Clare McLaughlin, an Occupational Therapist and Certified Driver Rehabilitation Specialist for the past 20 years, directs Bacharach’s Driver Re-Education program.
Clients are often referred to the driving program by their doctors if they are unsure of their ability to drive due to a medical condition. Those under the care of a physician for conditions such as a stroke, brain injury, spinal cord injury, MS or Parkinson’s disease must be medically cleared by a physician before they are able to return to driving, according to New Jersey State Law.
Once referred to the Driving Program, the client will participate in a Pre-Driver Evaluation. This evaluation tests the patient’s vision, reaction time and thinking skills. When the client successfully passes the Pre-Driver Evaluation, they progress to a Behind the Wheel Evaluation. If the client fails either of these evaluations, they need to wait six months before taking the test again.

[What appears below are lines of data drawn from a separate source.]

(** * Values that were just made *)

(** Evaluating [e] makes a copy of the value that [i] describes. *)
Definition makes (u : V) (i : item V) (e : Node) : Prop := ∀ sp k h s', alike (i :: k) h (st_heap s') →
  ∃ v h', eval n sp e s' = ret v (mkSt (st_locals s') h') ∧ alike (Pair u v :: k) h h'.
Definition copies (t : tree V) (e : Node) : Prop := plain e = true ∧ ∀ u, makes u (Fresh u t) e.
Lemma copies_const (t : tree V) c : is_frozen c = true →
  (∀ u k h h', alike (Fresh u t :: k) h h' → alike (Pair u c :: k) h h') → copies t (Value c).
Proof.
  intros Hc Hcopy. split; [done|]. intros u sp k h s' Hh. exists c, (st_heap s'). rewrite st_eta. split; [done|]. by apply Hcopy.
Qed.
Lemma copies_list ts xs us k h s' : Forall2 (λ t (x : Expr), copies t (node x)) ts xs → length us = length ts →
  alike (zip_with Fresh us ts ++ k) h (st_heap s') →
  ∃ vs h', eval_list evs xs s' = ret vs (mkSt (st_locals s') h') ∧ length vs = length us ∧
    alike (zip_with Pair us vs ++ k) h h'.
Proof.
  intros Hxs. revert us k s'. induction Hxs as [|t x ts xs Hx Hxs IH]; intros us k s' Hl Hh.
  { destruct us; [|done]. exists [], (st_heap s'). by rewrite st_eta. }
  destruct us as [|u us]; [done|]. injection Hl as Hl. simpl in *.
  destruct (proj2 Hx u (span x) _ _ _ Hh) as (v & h1 & -> & Hh1). simpl.
  destruct (IH us (Pair u v :: k) (mkSt (st_locals s') h1) Hl) as (vs & h2 & -> & Hlen & Hh2).
  { simpl. eapply alike_weaken; [|exact Hh1]. by rewrite (Permutation_middle (zip_with Fresh us ts)). }
  exists (v :: vs), h2. simpl. split_and!; [done|by rewrite Hlen|]. eapply alike_weaken; [|exact Hh2].
  by rewrite (Permutation_middle (zip_with Pair us vs)).
Qed.
Lemma zip_pairs us vs k : length vs = length us → lsim (zip_with Pair us vs ++ k) us vs.
Proof.
  revert vs k. induction us as [|u us IH]; intros [|v vs] k Hl; try done; constructor.
  - by left.
  - injection Hl as Hl. eapply lsim_mono; [|by apply (IH vs k)]. by apply submseteq_cons.
Qed.
Lemma sub_app_r k k' : k ⊆+ k' ++ k.
Proof. by apply submseteq_inserts_l. Qed.
(** A list or a tuple, from its elements. *)
Lemma copies_items b v ts xs (e : Node) :
  is_list v || is_tuple v = true → negb (is_list v) = b → Forall2 (λ t (x : Expr), copies t (node x)) ts xs → plain e = true →
  (∀ u us vs k h sp s s', eval_list evs xs s = ret vs s' → st_locals s' = st_locals s →
     lsim k us vs → alike (Shell b u us :: k) h (st_heap s') →
     ∃ w h', eval n sp e s = ret w (mkSt (st_locals s) h') ∧ alike (Pair u w :: k) h h') →
  copies (Tree v ts) e.
Proof.
  intros Hv Hb Hxs Hp He. split; [done|]. intros u sp k h s' Hh.
  destruct (fresh_items (ctx:=ctx) u v ts k h _ Hv Hh) as (us & Hl & Hh1). rewrite Hb in Hh1.
  destruct (copies_list ts xs us _ h s' Hxs Hl Hh1) as (vs & h' & Heval & Hlen & Hh2).
  destruct (He u us vs (zip_with Pair us vs ++ k) h sp s' _ Heval) as (w & h2 & Hw & Hh3); [done|by apply zip_pairs| |].
  { eapply alike_weaken; [|exact Hh2]. by rewrite Permutation_middle. }
  exists w, h2. split; [done|]. eapply alike_weaken; [|exact Hh3]. apply submseteq_skip, sub_app_r.
Qed.
Lemma eval_values (xs : list Expr) vs s : mapM (λ x : Expr, as_value (node x)) xs = Some vs → eval_list evs xs s = ret vs s.
Proof.
  revert vs. induction xs as [|[sp x] xs IH]; intros vs Hvs; simpl in *; [by injection Hvs as <-|].
  apply bind_Some in Hvs as (v & Hv & Hvs). apply bind_Some in Hvs as (ws & Hws & [= <-]).
  destruct x; try done. injection Hv as <-. simpl. by rewrite (IH ws).
Qed.
Lemma plain_values (xs : list Expr) vs : mapM (λ x : Expr, as_value (node x)) xs = Some vs →
  forallb (λ x, plain (node x)) xs = true → Forall (λ v, is_frozen v = true) vs.
Proof.
  revert vs. induction xs as [|[sp x] xs IH]; intros vs Hvs; simpl in *; [by injection Hvs as <-|].
  apply bind_Some in Hvs as (v & Hv & Hvs). apply bind_Some in Hvs as (ws & Hws & [= <-]). intros [Hx Hxs]%andb_true_iff.
  destruct x; try done. injection Hv as <-. constructor; [done|by apply IH].
Qed.
Lemma plain_tuple (xs : list Expr) : forallb (λ x, plain (node x)) xs = true → plain (tuple xs) = true.
Proof.
  unfold tuple. intros Hxs. destruct (mapM _ xs) as [vs|] eqn:Hvs; [|done].
  simpl. apply (frozen_frozen_tuple (ctx:=ctx)). by eapply plain_values.
Qed.
Lemma copies_tree sp (t : tree V) : ∀ e, try_value sp t = Some e → copies t e.
Proof.
  revert t. fix IH 1. intros [v items] e. simpl.
  set (xs := mapM (λ t, mkSpanned sp <$> try_value sp t) items).
  assert (∀ l, xs = Some l → Forall2 (λ t (x : Expr), copies t (node x)) items l) as Hitems.
  { subst xs. clear e. induction items as [|t items IHitems]; intros l Hl; simpl in Hl; [by injection Hl as <-|].
    apply bind_Some in Hl as (x & Hx & Hl). apply bind_Some in Hl as (l' & Hl' & [= <-]).
    constructor; [|by apply IHitems]. destruct (try_value sp t) as [e|] eqn:He; [|done]. injection Hx as <-. by apply IH. }
  clearbody xs. clear IH.
  destruct (is_frozen v) eqn:Hv.
  { intros [= <-]. apply copies_const; [done|]. intros u k h h'. by apply (fresh_frozen (ctx:=ctx)). }
  destruct (unpack_str v) as [t|] eqn:Hstr.
  { destruct (_ <=? _); [|done]. intros [= <-]. apply copies_const; [apply (frozen_frozen_str (ctx:=ctx))|].
    intros u k h h'. by apply (fresh_str (ctx:=ctx)). }
  destruct (copy_float v) as [c|] eqn:Hfl.
  { intros [= <-]. apply copies_const; [by eapply (frozen_copy_float (ctx:=ctx))|]. intros u k h h'. by apply (fresh_float (ctx:=ctx)). }
  destruct (copy_range v) as [c|] eqn:Hra.
  { intros [= <-]. apply copies_const; [by eapply (frozen_copy_range (ctx:=ctx))|]. intros u k h h'. by apply (fresh_range (ctx:=ctx)). }
  assert (∀ l, xs = Some l → forallb (λ x, plain (node x)) l = true) as Hplain.
  { intros l Hl. apply Hitems in Hl. clear -Hl. induction Hl as [|t x ts l Hx Hl IH]; [done|]. simpl. by rewrite (proj1 Hx), IH. }
  destruct (is_list v) eqn:Hlist.
  - intros (l & Hl & ->)%fmap_Some. eapply (copies_items false); [by rewrite Hlist|by rewrite Hlist|by apply Hitems|by apply Hplain|].
    intros u us vs k h sp' s s' Heval Hloc Hvs Hh. simpl. rewrite Heval. simpl. rewrite with_heap_eq, Hloc.
    eexists _, _. split; [done|]. by eapply (shell_list (ctx:=ctx)).
  - destruct (is_tuple v) eqn:Htuple; [|done]. intros (l & Hl & ->)%fmap_Some.
    eapply (copies_items true); [by rewrite Hlist, Htuple|by rewrite Hlist|by apply Hitems|by apply plain_tuple, Hplain|].
    intros u us vs k h sp' s s' Heval Hloc Hvs Hh. unfold tuple.
    destruct (mapM (λ x, as_value (node x)) l) as [ws|] eqn:Hws.
    + rewrite (eval_values _ _ s Hws) in Heval. injection Heval as -> <-. exists (frozen_tuple vs), (st_heap s). rewrite st_eta.
      split; [done|]. eapply (shell_const (ctx:=ctx)); [done| |done]. eapply plain_values; [done|by apply Hplain].
    + simpl. rewrite Heval. simpl. rewrite with_heap_eq, Hloc. eexists _, _. split; [done|]. by eapply (shell_tuple (ctx:=ctx)).
Qed.
Lemma type_is_call_good sp sp' csp fn (f : V) x d t : node fn = Value f → frozen_def f = Some d →
  def_inline_body new_none d = Some (ReturnTypeIs t) → plain (node x) = true →
  good (mkSpanned sp (Call (mkSpanned csp (mkCall fn (args1 x))))) (mkSpanned sp' (type_is x t)).
Proof.
  intros Hf Hd Ht Hx. eapply (good_trans (ctx:=ctx)); [|eapply (good_trans (ctx:=ctx)); [apply (good_type_is (ctx:=ctx) n sp x t Hx)|]].
  - apply good_eval; [done|]. intros s. destruct fn as [fsp fn]. simpl in Hf. subst fn. rewrite call_value, type_is_eval.
    apply bind_ext. intros v s1. erewrite at_span_eq; [|apply (call_type_is (ctx:=ctx) f d); [done|done|by eapply type_is_positional]]. apply at_span_done.
  - apply good_respan. by destruct (good_type_is (ctx:=ctx) n sp x t Hx).
Qed.
Lemma const_args args a s : all_values args = Some a → plain_args args = true → eval_args evs args s = ret a s ∧ frozen_args a.
Proof.
  unfold all_values, all_values_generic, IrCompat.plain_args. intros (vs & Hvs & Ha)%bind_Some Hp. bool_to_prop.
  apply bind_Some in Ha as (o1 & Ho1 & Ha). apply bind_Some in Ha as (o2 & Ho2 & [= <-]).
  assert (∀ (o : option Expr) u, (match o with None => Some None | Some x => Some <$> as_value (node x) end) = Some u →
    match o with Some x => plain (node x) | None => true end = true →
    (∀ s, eval_option evs o s = ret u s) ∧ frozen_option u) as Hoption.
  { intros [x|] u Hu Hpx; [|by injection Hu as <-]. apply fmap_Some in Hu as (v & Hv%as_value_node & ->). split.
    - intros s1. simpl. by rewrite (const_eval n x v).
    - by eapply (const_frozen (ctx:=ctx)). }
  destruct (Hoption _ _ Ho1) as [He1 Hf1]; [done|]. destruct (Hoption _ _ Ho2) as [He2 Hf2]; [done|].
  split; [unfold eval_args; by rewrite (eval_values n _ vs s Hvs); simpl; rewrite He1; simpl; rewrite He2|].
  split_and!; [|done|done]. simpl. rewrite take_drop. by eapply plain_values.
Qed.
Lemma spec_exec_good sp sp' csp fn args e : try_spec_exec ctx csp fn args = Some e → plain_args args = true →
  good (mkSpanned sp (Call (mkSpanned csp (mkCall fn args)))) (mkSpanned sp' e).
Proof.
  unfold try_spec_exec. intros (f & Hf%as_value_node & He)%bind_Some Hp. destruct (speculative_exec_safe f) eqn:Hsafe; [|done].
  destruct (ctx_eval ctx); [|done]. apply bind_Some in He as (a & Ha & He).
  assert (frozen_args a) as Hfr.
  { destruct (const_args args a (mkSt [] (ctx_heap ctx)) Ha Hp) as [_ Hfr]. done. }
  destruct (fold_stands n csp _ e (fold_call (ctx:=ctx) f csp a Hsafe Hfr) He) as [Hpe Hst].
  split; [done|]. intros k k' s s' Hk Hs. cbn [span node]. rewrite (const_call sp csp fn f) by done.
  destruct (const_args args a s Ha Hp) as [-> _]. by apply Hst.
Qed.
Lemma enum_good sp sp' csp fn args e : try_enum_value fn args = Some e → plain_args args = true →
  good (mkSpanned sp (Call (mkSpanned csp (mkCall fn args)))) (mkSpanned sp' e).
Proof.
  unfold try_enum_value. intros (f & Hf%as_value_node & He)%bind_Some Hp. apply bind_Some in He as (c & Hc & He).
  apply bind_Some in He as (x & ->%one_pos_some & He). apply bind_Some in He as (a & Ha%as_value_node & He).
  destruct (c a) as [v| |] eqn:Hv; [|done..]. injection He as <-. apply plain_one in Hp.
  assert (stands_for (invoke_with_loc f csp (one_arg a)) (Value v)) as [Hpe Hst].
  { apply gives_stands; [by eapply (frozen_enum (ctx:=ctx))|]. intros k. eapply (fold_enum (ctx:=ctx)); [done| |done].
    by eapply (const_frozen (ctx:=ctx)). }
  split; [done|]. intros k k' s s' Hk Hs. cbn [span node]. destruct fn as [fsp fn]. simpl in Hf. subst fn. rewrite call_value.
  rewrite (const_eval n x a) by done. by apply (Hst _ _ sp').
Qed.
Lemma format_good sp sp' csp fn args e : try_format ctx fn args = Some e → plain_args args = true →
  good (mkSpanned sp (Call (mkSpanned csp (mkCall fn args)))) (mkSpanned sp' e).
Proof.
  unfold try_format. intros (f & Hf%as_value_node & He)%bind_Some Hp. apply bind_Some in He as ([this m] & Hm & He).
  apply bind_Some in He as (t & Ht & He). destruct (bool_decide (m = format_method)) eqn:Hfm; [|done]. apply bool_decide_eq_true in Hfm as ->.
  simpl in He. apply bind_Some in He as (x & ->%one_pos_some & He). destruct (parse_format_one t) as [[[b a]|]| |] eqn:Hba; [|done..]. injection He as <-. apply plain_one in Hp.
  eapply (good_trans (ctx:=ctx)); [|by apply (good_format_one n sp)].
  intros k k' s s' Hk Hs. cbn [span node]. destruct fn as [fsp fn]. simpl in Hf. subst fn. rewrite call_value. cbn [eval].
  eapply out_bind; [by apply (esim_at n x x); [apply (self_plain (ctx:=ctx))|]|]. intros k1 v w s1 s1' Hk1 Hs1 Hv.
  apply out_at_span; [|done]. by eapply (call_format (ctx:=ctx)).
Qed.
(* ===== verification/InlineOk.v ===== *)
(** Inlining: the expression that stands for a call in [CallCompiled::try_inline] may stand for it.  The body of the function,
    run in a frame of its own, does what the body with the arguments for the parameters does in the frame of the
    caller ([run_same]); the optimiser makes the inlined expression of that ([sound_inline]). *)

From S2P Require Import Prelude Hashing TableMap FastString StrFormat Symbol CodeMap.
From S2P Require Import DefParams OrdMap ParamSpec Def Ir IrWf Inline World IrEval Optimize Alike IrSim IrCompat OptCon OptCall OptExpr.

Section body.
Context `{W : World V H E TC D KM MB} {OW : OptWorld V H E TC D MB} {AL : Alike V H E}.
Local Abbreviation Node := (ExprCompiled V TC D).
Local Abbreviation Expr := (Spanned (ExprCompiled V TC D)).

(** * What inlining takes of a body *)

(** Every constant, variable and callee in a body. *)
Section parts.
Context (value : V → bool) (local : nat → bool) (callee : Node → bool).
Fixpoint each_part (e : Node) : bool :=
  let ok (x : Expr) := each_part (node x) in
  let ok_option (o : option Expr) := match o with Some x => each_part (node x) | None => true end in
  match e with
  | Value v => value v
  | Local l => local l
  | LocalCaptured _ | ModuleSlot _ | Compr _ | ExprDef _ => true
  | Tuple xs | List_ xs => forallb ok xs
  | Dict_ kvs => forallb (λ '(x, y), ok x && ok y) kvs
  | If_ c t f => ok c && ok t && ok f
  | Slice l a b c => ok l && ok_option a && ok_option b && ok_option c
  | ExprBuiltin1 _ x => ok x
  | LogicalBinOp _ x y | Seq x y | ExprBuiltin2 _ x y => ok x && ok y
  | Index2 x y z => ok x && ok y && ok z
  | Call c =>
    ok (call_fun (node c)) && forallb ok (ca_pos_named (call_args (node c))) &&
    ok_option (ca_args (call_args (node c))) && ok_option (ca_kwargs (call_args (node c))) &&
    callee (node (call_fun (node c)))
  end.
End parts.
(* ===== verification/OptBody.v ===== *)
(** [StmtsCompiled::optimize]: the optimised block may stand for the block, and the optimised body of a function returns
    what the body returns. *)

From S2P Require Import Prelude Hashing TableMap FastString StrFormat Symbol CodeMap.
From S2P Require Import DefParams OrdMap ParamSpec Def Ir IrWf Inline World IrEval Optimize Alike IrSim IrCompat IrBlock.
From S2P Require Import OptCon OptCall OptExpr.

Section stmt.
Context `{W : World V H E TC D KM MB} {WO : WorldOk V H E TC D KM MB} {AL : Alike V H E} {AO : AlikeOk V H E TC D KM MB}.
Context {OW : OptWorld V H E TC D MB} {ctx : OptCtx (V:=V) (H:=H)} {FO : FoldOk V H E TC D KM MB ctx} {PT : PositionalTypeTests V H E TC D KM MB}.
Implicit Types (k : list (item V)) (s : St V H) (sp : Span) (its : list V).
Local Abbreviation out := (out V H E).
Local Abbreviation Expr := (Spanned (ExprCompiled V TC D)).
Local Abbreviation Target := (Spanned (AssignCompiledValue V TC D)).
Local Abbreviation Stmt := (Spanned (StmtCompiled V TC D)).
Local Abbreviation plain := (plain (TC:=TC) (D:=D) (ctx:=ctx)).
Context (n : nat) (hrt : bool) (Hn : 0 < n).
Local Abbreviation evs := (λ (x : Expr) s, eval n (span x) (node x) s).
Local Abbreviation esim := (esim n).
Local Abbreviation block := (block n hrt).
Local Abbreviation bsim := (bsim n hrt).
Local Abbreviation plain_block := (plain_block (TC:=TC) (D:=D) (ctx:=ctx)).
Implicit Types x y z : Expr.
Implicit Types c d t f : list Stmt.

Definition good_block (c d : list Stmt) : Prop := plain_block d = true ∧ bsim c d.
Lemma good_block_trans c d e : bsim c d → good_block d e → good_block c e.
Proof. intros Hcd [He Hde]. split; [done|by eapply (bsim_trans (ctx:=ctx))]. Qed.
Lemma good_block_self c : plain_block c = true → good_block c c.
Proof. intros Hc. split; [done|by apply (bsim_self (ctx:=ctx))]. Qed.
Lemma good_block_app c c' d d' : good_block c c' → good_block d d' → good_block (c ++ d) (c' ++ d').
Proof. intros [Hc Sc] [Hd Sd]. split; [unfold IrBlock.plain_block in *; by rewrite forallb_app, Hc, Hd|by apply bsim_app]. Qed.
Lemma plain_block_app c d : plain_block (c ++ d) = plain_block c && plain_block d.
Proof. apply forallb_app. Qed.

(** * Sequences *)

(** Nothing runs after a [break], a [continue] or a [return]. *)
Lemma terminal_block c its s (f : Flow) s' : is_terminal c = true → block its c s = Some (Done f s') → f ≠ FlowNext.
Proof.
  unfold is_terminal. destruct (last c) as [x|] eqn:Hx; [|done]. apply last_Some in Hx as (l & ->). rewrite block_app.
  intros Hterm. destruct (block its l s) as [[g s1|o]|]; cbn [obind]; [|done..].
  destruct g; cbn [then_next]; [|by intros [= <- _]..]. rewrite block_one. destruct x as [sp c]. simpl in *. destruct c; try done; simpl.
  - destruct (eval n _ _ _) as [[v s2|o]|]; simpl; [|done..]. unfold return_value. destruct hrt; [|done].
    by destruct (at_span _ _ _) as [[]|].
  - by intros [= <- _].
  - by intros [= <- _].
Qed.
Lemma terminal_app c c' d : is_terminal c' = true → bsim c c' → bsim (c ++ d) c'.
Proof.
  intros Hterm Hc k its its' Hits k' s s' Hk Hs. rewrite block_app.
  pose proof (bsim_at n hrt c c' k' its its' s s' Hc (lsim_mono _ _ _ _ Hk Hits) Hs) as Hcc.
  destruct (block its c s) as [[f s1|o]|], (block its' c' s') as [[f' s1'|o']|] eqn:Hb; try done.
  apply terminal_block in Hb; [|done]. destruct Hcc as (k1 & Hk1 & Hs1 & ->). simpl. destruct f'; [done| |]; by exists k1.
Qed.
Lemma good_extend c c' d d' : good_block c c' → good_block d d' → good_block (c ++ d) (extend c' d').
Proof.
  intros Hc Hd. unfold extend. destruct (is_terminal c') eqn:Hterm; [|by apply good_block_app].
  destruct Hc as [Hp Hc]. split; [done|]. by apply terminal_app.
Qed.
(** Blocks that are built statement by statement. *)
Lemma good_fold {A} (g : list Stmt → A → list Stmt) (one : A → list Stmt) (l : list A) c o :
  (∀ c o a, a ∈ l → good_block c o → good_block (c ++ one a) (g o a)) → good_block c o →
  good_block (c ++ concat (map one l)) (fold_left g l o).
Proof.
  revert c o. induction l as [|a l IH]; intros c o Hg Hc; simpl; [by rewrite app_nil_r|]. rewrite app_assoc.
  apply IH; [intros c1 o1 a1 Ha1; apply Hg; by right|]. apply Hg; [by left|done].
Qed.
Lemma good_opt_block (f : Stmt → list Stmt) l : (∀ x : Stmt, x ∈ l → good_block [x] (f x)) → good_block l (opt_block f l).
Proof.
  intros Hf. assert (concat (map (λ x : Stmt, [x]) l) = l) as Hl by (clear; induction l as [|c l IH]; simpl; [done|by rewrite IH]).
  pose proof (good_fold (λ o (x : Stmt), if is_terminal o then o else extend o (f x)) (λ x : Stmt, [x]) l [] []) as Hfold.
  rewrite Hl in Hfold. apply Hfold; [|by apply good_block_self].
  intros c o a Ha Hc. pose proof (good_extend c o [a] (f a) Hc (Hf a Ha)) as Hext. unfold extend in *. by destruct (is_terminal o).
Qed.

Some clients require specialized adaptive driving equipment to operate a vehicle due to their medical condition. The vehicle can be adapted with different types of driving equipment based on each client’s needs. Clare explained, “A spinner knob is attached to the steering wheel for a client who only has the use of one hand. A left foot accelerator cross-over pedal is mounted on the floor for a client who is unable to use the right foot on the gas pedal and brake. Hand controls to operate gas and brake are attached to the vehicle for a client who is unable to use their legs for driving.”
Many times, clients with visual deficits from a brain injury or stroke need re-education in order to drive. Clare explained, “Some of our clients have vision loss or double vision. I can provide them with training to help them safely and independently operate a vehicle while using prism glasses prescribed and issued by a neuro-optometrist.”
Clare also works with new drivers and shared, “If a teenager has a brain injury, they usually come to our program versus a regular driving school, since their cognition and visual perceptual skills are continually assessed as they progress through all driving situations. I teach them the entire driving process.”
Sessions last one hour and there is a pre-set route each driver needs to complete. Clare will frequently start in a quiet residential area and progress to a two-lane, then a four-lane road, before graduating to the highway. Clare also takes clients through large shopping center parking lots to help them gain experience safely operating a vehicle in this environment. She continues with the training until they are independent and ready to drive in any road situation.
Once clients have passed the re-education program, they go the Motor Vehicle Agency to complete the road test. Any equipment they have in their vehicle will be noted as a restriction code on their license. “People are thrilled when they pass their test. A huge part of being independent involves driving to work, visiting family, and attending community events and activities,” Clare said.